3. The Series D Convertible Preferred Stock is convertible into Common Stock on a 1-for-1.75 basis into the number of shares of Common Stock as shown in column 3 at any time at the holder's election, and automatically upon (i) the closing of the Issuer's firm commitment underwritten initial public offering in the event it results in net proceeds of at least $100,000,000 and (ii) upon the election of the holders of a majority of the then outstanding shares of such series. Upon conversion, all dividends that have accrued with respect to Series D Preferred Stock will convert into shares of Common Stock at the then current fair market value. The Series D Convertible Preferred Stock has no expiration date.
/s/ Darryl Webster 08/07/2013
** Signature of Reporting Person Date
Reminder: Report on a separate line for each class of securities beneficially owned directly or indirectly.
* If the form is filed by more than one reporting person, see Instruction 5 (b)(v).
** Intentional misstatements or omissions of facts constitute Federal Criminal Violations See 18 U.S.C. 1001 and 15 U.S.C. 78ff(a).
Note: File three copies of this Form, one of which must be manually signed. If space is insufficient, see Instruction 6 for procedure.
Persons who respond to the collection of information contained in this form are not required to respond unless the form displays a currently valid OMB Number.
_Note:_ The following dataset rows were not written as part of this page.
Lemma find_with_memory_spec fuel l p n st :
  (forall i b, c_buf st !! i = Some b -> mem_ok (fs_block_size st) b) -> 0 < fs_block_size st ->
  dseg (c_buf st) p l None -> (length l <= fuel)%nat -> n = head_or None l ->
  find_with_memory fuel n st = Done (head (filter (fun i => has_memory st i = true) l)).
Proof.
  intros Hm Hbs. revert fuel p n. induction l as [|x l IH]; intros fuel p n Hseg Hf ->.
  - by destruct fuel.
  - destruct Hseg as (b & Hb & _ & Hn & Hseg). destruct fuel as [|fuel]; simpl in Hf; [lia|].
    cbn [find_with_memory head_or]. change (c_buf st !! x = Some b) in Hb.
    rewrite (getb_done _ _ b) by done. cbn [mbind exec_bind].
    destruct (mem_ok_bytes _ b Hbs (Hm _ _ Hb)) as (Hiff & _).
    assert (Ehm : has_memory st x = has_data b) by (unfold has_memory; by rewrite Hb).
    case_decide as Hd.
    + rewrite filter_cons_False by (rewrite Ehm; apply Hiff in Hd; congruence).
      eapply IH; [done|lia|exact Hn].
    + rewrite filter_cons_True; [done|]. rewrite Ehm. destruct (has_data b); [done|]. tauto.
Qed.

Lemma chain_fits st l : cache_inv st l -> (length l <= length (c_buf st))%nat.
Proof.
  intros Hinv. pose proof (ci_lru _ _ _ Hinv) as Hch. pose proof Hch as (Hnd & _).
  apply NoDup_fits; [done|]. intros i Hi. exact (dchain_mem _ _ _ _ i Hch Hi).
Qed.

(** Giving a free buffer memory. *)
Lemma cache_inv_alloc st l bp b d w :
  cache_inv st l -> c_buf st !! bp = Some b -> lmfs_count b = 0 ->
  cache_inv (set_bufs (<[bp := with_data (Some d) (fs_block_size st) b]> (c_buf st)) (set_world w st)) l.
Proof.
  intros Hinv Hb Hc. pose proof (ci_cells _ _ _ Hinv bp b Hb) as (_ & _ & _ & Hr & Hm).
  eapply (core_inv_recount st _ l l None bp b (with_data (Some d) (fs_block_size st) b)); try done.
  - simpl. apply list_lookup_insert_eq. by eapply lookup_lt_Some.
  - intros i Hi. simpl. by rewrite list_lookup_insert_ne.
  - simpl. by rewrite length_insert.
  - simpl. eapply dchain_insert_payload; [exact Hb|done..|apply (ci_lru _ _ _ Hinv)].
  - simpl. split_and!; simpl; try lia; try done. by right.
  - simpl. apply (ci_in_use _ _ _ Hinv).
Qed.

(** Cells that agree on everything but the memory they own. *)
Definition same_name b b' : Prop :=
  lmfs_blocknr b' = lmfs_blocknr b /\ lmfs_dev b' = lmfs_dev b /\ lmfs_dirt b' = lmfs_dirt b /\
  lmfs_count b' = lmfs_count b /\ (b_data b <> None -> b_data b' = b_data b).

Lemma same_name_refl b : same_name b b.
Proof. done. Qed.

(** The parts of the state that the chains do not use. *)
Definition same_settings st st' : Prop :=
  nr_bufs st' = nr_bufs st /\ fs_block_size st' = fs_block_size st /\
  vmcache st' = vmcache st /\ dirtylistsize st' = dirtylistsize st.
(* ===== verification/CacheDemo.v ===== *)
(** * A concrete device for the block cache

    A disk of numbered positions, headers with the values of Minix, and a small
    initialised cache: the instances at which the theorems about the cache are
    evaluated. *)
From S2P Require Import Prelude DList Cache CacheInv CacheHash CacheIO CacheGet CacheMiss CacheView CachePool.
Local Open Scope Z_scope.

(** The values in the Minix headers. *)
#[export] Instance demo_hdr : MinixHdr := {|
  NO_DEV := 0; NO_BLOCK := 0; DEV_RAM := 256; MEMORY_MAJOR := 1;
  NORMAL := 0; NO_READ := 1; PREFETCH := 2;
  ONE_SHOT := 64; PARTIAL_DATA_BLOCK := 6;
  NR_IOREQS := 64; OK := 0; ENOSYS := -71; END_OF_FILE := -104; VM_BLOCKID_NONE := -1
|}.

(** The blocks written so far, by device and byte position. *)
Abbreviation disk := (gmap (Z * Z) Z).

Fixpoint write_iov (dev pos : Z) (iov : list (Z * Z)) (w : disk) : disk :=
  match iov with
  | [] => w
  | (d, n) :: iov' => write_iov dev (pos + n) iov' (<[(dev, pos) := d]> w)
  end.

Fixpoint iov_bytes (iov : list (Z * Z)) : Z :=
  match iov with [] => 0 | (_, n) :: iov' => n + iov_bytes iov' end.

Fixpoint read_iov (dev pos : Z) (iov : list (Z * Z)) (w : disk) : list Z :=
  match iov with
  | [] => []
  | (_, n) :: iov' => default 0 (w !! (dev, pos)) :: read_iov dev (pos + n) iov' w
  end.

#[export] Instance demo_env : MinixEnv disk Z := {|
  make64 hi lo := hi * 2 ^ 32 + lo;
  mul64u x y := x * y;
  div64u x y := x / y;
  sqrt_approx := Z.sqrt;
  malloc _ w := (true, w);
  alloc_contig _ w := (Some 0, w);
  free_contig _ _ w := w;
  bdev_read dev pos d n w := match w !! (dev, pos) with Some d' => (n, d', w) | None => (-5, d, w) end;
  bdev_gather dev pos iov w := (iov_bytes iov, read_iov dev pos iov w, w);
  bdev_scatter dev pos iov w := (iov_bytes iov, write_iov dev pos iov w);
  vm_yield_block_get_block _ _ d _ w := (-1, d, w);
  vm_forgetblock _ w := (0, w);
  vm_forgetblocks w := w;
  vm_info_stats w := (0, 10000, 4096, w);
  fs_blockstats w := (20000, 5000, 15000, w)
|}.

Lemma write_iov_miss (dev pos : Z) (iov : list (Z * Z)) (w : disk) (bs dev' pos' : Z) :
  Forall (fun x => x.2 = bs) iov ->
  (dev' <> dev \/ forall k, (k < length iov)%nat -> pos' <> pos + bs * Z.of_nat k) ->
  write_iov dev pos iov w !! (dev', pos') = w !! (dev', pos').
Proof.
  revert pos w. induction iov as [|[d n] iov IH]; intros pos w Hf Hne; [done|].
  apply Forall_cons in Hf as [Hn Hf]. simpl in Hn |- *. rewrite IH; [|done|].
  - apply lookup_insert_ne. intros [= <- <-]. destruct Hne as [|Hne]; [done|].
    apply (Hne 0%nat); simpl; lia.
  - destruct Hne as [|Hne]; [by left|right]. intros k Hk. specialize (Hne (S k)). simpl in Hne. lia.
Qed.

Lemma write_iov_hit (dev pos : Z) (iov : list (Z * Z)) (w : disk) (bs : Z) k (d : Z) :
  0 < bs -> Forall (fun x => x.2 = bs) iov -> iov !! k = Some (d, bs) ->
  write_iov dev pos iov w !! (dev, pos + bs * Z.of_nat k) = Some d.
Proof.
  intros Hbs. revert pos w k. induction iov as [|[d0 n] iov IH]; intros pos w k Hf Hk; [done|].
  apply Forall_cons in Hf as [Hn Hf]. simpl in Hn. subst n. destruct k as [|k]; simpl in Hk |- *.
  - simplify_eq. rewrite (write_iov_miss _ _ _ _ bs); [|done|].
    + rewrite Z.mul_0_r, Z.add_0_r. by rewrite lookup_insert_eq.
    + right. intros k _. nia.
  - rewrite <- (IH (pos + bs) (<[(dev, pos) := d0]> w) k Hf Hk). f_equal. f_equal. lia.
Qed.

#[export] Instance demo_disk : ReliableDisk 4.
Proof.
  refine {| disk_at w dev pos := w !! (dev, pos) |}.
  - done.
  - done.
  - intros dev pos iov w Hf. simpl. induction Hf as [|[d n] iov Hn Hf IH]; [done|]. simpl in *. lia.
  - intros. by apply write_iov_hit.
  - intros. by apply (write_iov_miss _ _ _ _ 4).
Defined.

#[export] Instance demo_read : ReadableDisk 4.
Proof.
  split; [|done]. intros dev pos d w d' Hd. exists w. split; [|done]. simpl in *. by rewrite Hd.
Defined.

(** The state of [cache.c] before the first call: everything zero but the block
    size. *)
Definition boot : cache disk Z :=
  Cache [] [] None None 0 0 false false 4 0 0 {[ (3, 4 * 7) := 70; (3, 4 * 8) := 80; (3, 4 * 9) := 90 ]}.

Definition no_sync (st : cache disk Z) : exec (cache disk Z) := Done st.

Definition from_done {A} (d : A) (m : exec A) : A := match m with Done a => a | Fault _ => d end.

(** Six buffers, none of them used. *)
Definition fresh : cache disk Z := from_done boot (lmfs_buf_pool no_sync 6 boot).

Lemma fresh_inv : cache_inv fresh (seq 0 6).
Proof.
  destruct (@buf_pool_spec disk Z demo_hdr demo_env no_sync (fun _ _ => eq_refl) eq_refl 6 boot) as (st & E0 & Hinv & _);
    [unfold MINBUFS; lia|done|done|].
  unfold fresh. by rewrite E0.
Qed.

(** Block 7 of device 3 has been read and is in use. *)
Definition one_used : cache disk Z := (from_done (0%nat, fresh) (lmfs_get_block 3 7 NORMAL fresh)).2.

Lemma one_used_inv : cache_inv one_used [1; 2; 3; 4; 5]%nat.
Proof.
  destruct (miss_spec fresh (seq 0 6) 0 3 7 NORMAL) as ([bp st] & E0 & -> & Hinv & _).
  - apply fresh_inv.
  - by right.
  - intros i b Hb. unfold fresh in Hb. vm_compute in Hb.
    do 6 (destruct i as [|i]; [simplify_eq/=; lia|]). done.
  - done.
  - done.
  - lia.
  - by left.
  - unfold one_used. by rewrite E0.
Qed.

(** ... and modified by its user. *)
Definition one_dirty : cache disk Z :=
  set_bufs (alter (fun b => with_dirt BP_DIRTY (with_data (Some 77) (lmfs_bytes b) b)) 0%nat (c_buf one_used)) one_used.

Lemma one_dirty_inv : cache_inv one_dirty [1; 2; 3; 4; 5]%nat.
Proof.
  eapply core_inv_weak; [|apply one_used_inv].
  destruct (updb_weak 0 (fun b => with_dirt BP_DIRTY (with_data (Some 77) (lmfs_bytes b) b)) one_used
    (from_done (pool_buf 6 0) (getb one_used 0))) as (st & E0 & Hw & _).
  - by vm_compute.
  - unfold cell_weak. by vm_compute; tauto.
  - vm_compute in E0. unfold one_dirty. injection E0 as <-. exact Hw.
Qed.

(** The modified block released. *)
Definition one_back : cache disk Z := from_done fresh (lmfs_put_block (Some 0%nat) PARTIAL_DATA_BLOCK one_dirty).

(** No buffer of a small cache answers to a name. *)
Definition free_name (st : cache disk Z) (dev n : Z) : bool :=
  forallb (fun b => negb (bool_decide (lmfs_dev b = dev /\ lmfs_blocknr b = n))) (c_buf st).

Lemma free_name_spec st dev n : free_name st dev n = true -> not_cached st dev n.
Proof.
  unfold free_name. rewrite forallb_forall. intros Hall i b Hb Hn.
  assert (Hin : In b (c_buf st)) by (apply list_elem_of_In; by eapply list_elem_of_lookup_2).
  specialize (Hall b Hin). by rewrite bool_decide_true in Hall.
Qed.

(** Coherence, decided. *)
Definition coherent_check (st : cache disk Z) : bool :=
  forallb (fun b => bool_decide (lmfs_dev b = NO_DEV \/ lmfs_dirt b = BP_DIRTY \/
    c_world st !! (lmfs_dev b, lmfs_blocknr b * 4) = b_data b)) (c_buf st).

Lemma coherent_check_spec st : coherent_check st = true -> coherent 4 st.
Proof.
  unfold coherent_check. rewrite forallb_forall. intros Hall i b Hb Hd Hdirt.
  assert (Hin : In b (c_buf st)) by (apply list_elem_of_In; by eapply list_elem_of_lookup_2).
  specialize (Hall b Hin). apply bool_decide_eq_true in Hall. tauto.
Qed.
I, Darryl Webster, do hereby constitute and appoint Donald P. Lehr and Rick L. Sterling, my true and lawful attorneys-in-fact, either of whom acting singly is hereby authorized, for me and in my name and on my behalf as a director, officer and/or shareholder of INTREXON CORPORATION to (i) prepare, execute in my name and on my behalf, and submit to the U.S. Securities and Exchange Commission (the "SEC") a Form ID, including any necessary amendments thereto, and any other documents necessary or appropriate to obtain codes and passwords enabling me to make electronic filings with the SEC of reports required by Section 16(a) of the Securities Exchange Act of 1934 or any rule or regulation of the SEC in respect thereof; and (ii) prepare, execute and file any and all forms, instruments or documents, including any necessary amendments thereto, as such attorneys or attorney deems necessary or advisable to enable me to comply with Section 16 of the Securities Exchange Act of 1934 or any rule or regulation of the SEC in respect thereof  (collectively, "Section 16").

I do hereby ratify and confirm all acts my said attorney shall do or cause to be done by virtue hereof.  I acknowledge that the foregoing attorneys-in-fact, serving in such capacity at my request, are not assuming, nor is INTREXON CORPORATION assuming, any of my responsibilities to comply with Section 16.

This power of attorney shall remain in full force and effect until it is revoked by the undersigned in a signed writing delivered to each such attorney-in-fact or the undersigned is no longer required to comply with Section 16, whichever occurs first.

WITNESS the execution hereof this 7th day of August, 2013.